Tomorrow, life forms will be extinct, any descriptive products that remain will become meaningless, but the mindless things will persist.

 

So, the philosophy here modifies Popper’s three worlds view thus.

·       World 1 The universe: all physical matter and energy (including worlds 2 and 3).

·       World 2 Descriptions: models of the universe as perceived and described in terms of discrete things.

·       World 3 Objective knowledge: descriptions that, when tested, match the universe well enough.

·       Describers: Organisms and AI machines capable of forming and using descriptions in world 2.

Pierre Bordieu's three relations of knowledge

The closest triangle to ours is probably a relatively new one, Pierre Bordieu's three relations of knowledge.

https://www.researchgate.net/figure/Three-relations-of-knowledge-claims_fig1_237337613.

 

Pierre Bordieu’s three relations of knowledge

Knowledge

<social>             <epistemic>

Knower            <objectify>             Known

Issue: knowledge is found in both memories and messages.

Revised to match our triangle

Knowledge

<create and use>             <represent>

Actors        <observe>         Known things

 

Bordieu's three entities look similar to ours, but are not the same,

It seems his knowers are not envisagers, and it is unclear whether a knower can create knowledge on their own.

Does his knowledge include both memories and messages?

The meanings of social and epistemic are unclear.

Bordieu doesn’t connect his triangle to psycho-biology, system theory and philosophy as we do.

Conclusions and remarks

This article is a supplement to this description theory.

Where this general triangle is used to relate describers and descriptions to what is described.

 

Episteomology

Descriptions

<create and use>              <represent>

Describers <observe and envisage> Phenomena

 

This article reviews other philosophical triangles and revises them to match our epistemological triangle.

E.g. it revises the classic semiotic triangle, and Peirce’s triadic sign relation, to match the new triangle.

 

This is not to say the existing triangles are “wrong”; all of them are mental models.

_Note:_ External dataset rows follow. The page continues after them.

(** C8, amended: the output directory is the experiment root, a
    backslash, and the part of the instance name before its LAST letter r
    (the whole name when it has no r), whatever follows that r.  For a
    name [base ++ "r" ++ digits] this is [base]; "Sv5r60" gives "Sv5", and
    two bot-count variants of one base share their output directory. *)
Theorem C8_outputDir_cuts_at_last_r (F : Folders) :
  (forall a b, occurs "r" b = false ->
     outputDir F (a +:+ String "r" b) = experimentFolder F +:+ "\" +:+ a)
  /\ (forall name, occurs "r" name = false ->
     outputDir F name = experimentFolder F +:+ "\" +:+ name)
  /\ (forall base n, all_digits n = true ->
     outputDir F (base +:+ String "r" n) = experimentFolder F +:+ "\" +:+ base)
  /\ (forall base n m, all_digits n = true -> all_digits m = true ->
     outputDir F (base +:+ String "r" n) = outputDir F (base +:+ String "r" m))
  /\ outputDir F "Sv5r60" = experimentFolder F +:+ "\" +:+ "Sv5".
Proof.
  assert (Hd : forall base n, all_digits n = true ->
     outputDir F (base +:+ String "r" n) = experimentFolder F +:+ "\" +:+ base).
  { intros base n Hn. unfold outputDir.
    rewrite base_instance_cut; [reflexivity | by apply digits_no_r]. }
  split; [|split; [|split; [|split]]].
  - intros a b Hb. unfold outputDir. by rewrite base_instance_cut.
  - intros name Hn. unfold outputDir. by rewrite base_instance_whole.
  - exact Hd.
  - intros base n m Hn Hm. by rewrite !Hd.
  - reflexivity.
Qed.

Lemma C8_outputDir_witness :
  outputDir paralled_folders "Sv5r100" = outputDir paralled_folders "Sv5r60".
Proof.
  destruct (C8_outputDir_cuts_at_last_r paralled_folders)
    as (_ & _ & _ & H & _).
  apply (H "Sv5" "100" "60"); reflexivity.
Defined.

(** ** The job queue *)

Section QueueFacts.

Context (job : Triple -> Job) (FileNames : list Triple).

Lemma inner_loop_appends (l : list Triple) (acc : list Job) :
  fold_left (fun cmds t => cmds ++ [job t]) l acc = acc ++ map job l.
Proof.
  revert acc. induction l as [|t l IH]; intros acc; simpl.
  - by rewrite app_nil_r.
  - rewrite IH, <- app_assoc. reflexivity.
Qed.

Lemma outer_loop_appends (idxs : list Z) (acc : list Job) :
  fold_left
    (fun cmds (_ : Z) =>
       fold_left (fun cmds t => cmds ++ [job t]) FileNames cmds) idxs acc
  = acc ++ concat (replicate (length idxs) (map job FileNames)).
Proof.
  revert acc. induction idxs as [|i idxs IH]; intros acc; simpl.
  - by rewrite app_nil_r.
  - rewrite IH, inner_loop_appends, <- app_assoc. reflexivity.
Qed.

Lemma range_length lo hi : length (Py.range lo hi) = Z.to_nat (hi - lo).
Proof. unfold Py.range. by rewrite length_map, length_seq. Qed.

Lemma build_cmds_concat (Iteration : Z) :
  build_cmds job Iteration FileNames
  = concat (replicate (Z.to_nat Iteration) (map job FileNames)).
Proof.
  unfold build_cmds. rewrite outer_loop_appends, range_length. simpl.
  by rewrite Z.sub_0_r.
Qed.

Lemma concat_replicate_length {A} n (l : list A) :
  length (concat (replicate n l)) = n * length l.
Proof.
  induction n as [|n IH]; simpl; [reflexivity|].
  rewrite length_app, IH. reflexivity.
Qed.

Lemma concat_replicate_lookup {A} n (l : list A) i t :
  i < n -> t < length l ->
  concat (replicate n l) !! (i * length l + t) = l !! t.
Proof.
  revert i. induction n as [|n IH]; intros i Hi Ht; [lia|].
  simpl. destruct i as [|i]; simpl.
  - by apply lookup_app_l.
  - rewrite lookup_app_r by lia.
    replace (length l + i * length l + t - length l)
      with (i * length l + t) by lia.
    apply IH; lia.
Qed.

Lemma build_cmds_layout (Iteration : Z) :
  (0 <= Iteration)%Z ->
  queue_layout job Iteration FileNames
    (build_cmds job Iteration FileNames).
Proof.
  intros HI. rewrite build_cmds_concat. split; [|split].
  - rewrite concat_replicate_length, length_map. lia.
  - intros i t Hi Ht.
    pose proof (concat_replicate_lookup (Z.to_nat Iteration)
                  (map job FileNames) i t) as H.
    rewrite length_map in H. rewrite H by lia.
    apply list_lookup_fmap.
  - intros i t i' t' Ht Ht'. nia.
Qed.

(** The entry at index [k] comes from the triple at [k mod T]. *)
Lemma build_cmds_lookup_mod (Iteration : Z) k :
  k < length (build_cmds job Iteration FileNames) ->
  exists tr, FileNames !! (k mod length FileNames) = Some tr
    /\ build_cmds job Iteration FileNames !! k = Some (job tr).
Proof.
  rewrite build_cmds_concat, concat_replicate_length, length_map.
  intros Hk.
  assert (HT : 0 < length FileNames) by nia.
  assert (Hm : k mod length FileNames < length FileNames)
    by (apply Nat.mod_upper_bound; lia).
  destruct (lookup_lt_is_Some_2 FileNames _ Hm) as [tr Htr].
  exists tr. split; [exact Htr|].
  pose proof (Nat.div_mod_eq k (length FileNames)) as Hdm.
  pose proof (concat_replicate_lookup (Z.to_nat Iteration)
                (map job FileNames) (k / length FileNames)
                (k mod length FileNames)) as H.
  rewrite length_map in H.
  replace (k / length FileNames * length FileNames
           + k mod length FileNames) with k in H by lia.
  rewrite H.
  - by rewrite list_lookup_fmap, Htr.
  - apply Nat.Div0.div_lt_upper_bound. lia.
  - exact Hm.
Qed.

End QueueFacts.

(** C2: for an iteration count [I >= 0] and a triples list of length
    [T], the queue of either launcher has [I * T] entries; the entry of
    iteration [i] and triple number [t] sits at index [i * T + t] (the
    iteration is the outer key, the position in the list the inner one)
    and is the Job built from the [t]-th triple. *)
Theorem C2_queue_size_and_order (F : Folders) (Iteration : Z)
    (FileNames : list Triple) :
  (0 <= Iteration)%Z ->
  queue_layout (job_paralled F) Iteration FileNames
    (cmds_paralled F Iteration FileNames)
  /\ queue_layout (job_one F) Iteration FileNames
    (cmds_one F Iteration FileNames).
Proof. intros HI. split; by apply build_cmds_layout. Qed.

Lemma C2_queue_witness :
  queue_layout (job_paralled paralled_folders) 2
    [("Sv5r10", "JOSi1000o500", "HADODn"); ("Sv5r10", "JOSi1000o500", "SEQUn")]
    (cmds_paralled paralled_folders 2
       [("Sv5r10", "JOSi1000o500", "HADODn");
        ("Sv5r10", "JOSi1000o500", "SEQUn")]).
Proof.
  apply (C2_queue_size_and_order paralled_folders 2
           [("Sv5r10", "JOSi1000o500", "HADODn");
            ("Sv5r10", "JOSi1000o500", "SEQUn")]).
  lia.
Defined.

(** ** The seed *)

Section Seed.

(** The attached [tzinfo] plays no part in the digits: the seed is the
    host's own local clock reading. *)
Lemma seed_at_host_fields h u :
  seed_at h u = DateTime.strftime_mdHMS (DateTime.now h u).
Proof. reflexivity. Qed.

It is to suggest that, revised as suggested here, the other triangles are simpler and clearer (or perhaps, they should be turned into squares).

 

Finally, people ask about my personal view of other philosophers.

At the risk of upsetting people, here are some glib thoughts.

·       Plato, Aristotle and Descarte – superseded.

·       Metaphysical and theological philosophy (e.g. Kierkgaard) - on a different planet.

·       Political philosophy (e.g. Engels and de Beauvoir) - tendentious.

·       Linguistic-based philosophy – too human-centric.

·       Heraclitus and Kant – close to my philosophy

·       Charles Darwin and W Ross Ashby - my touchstones.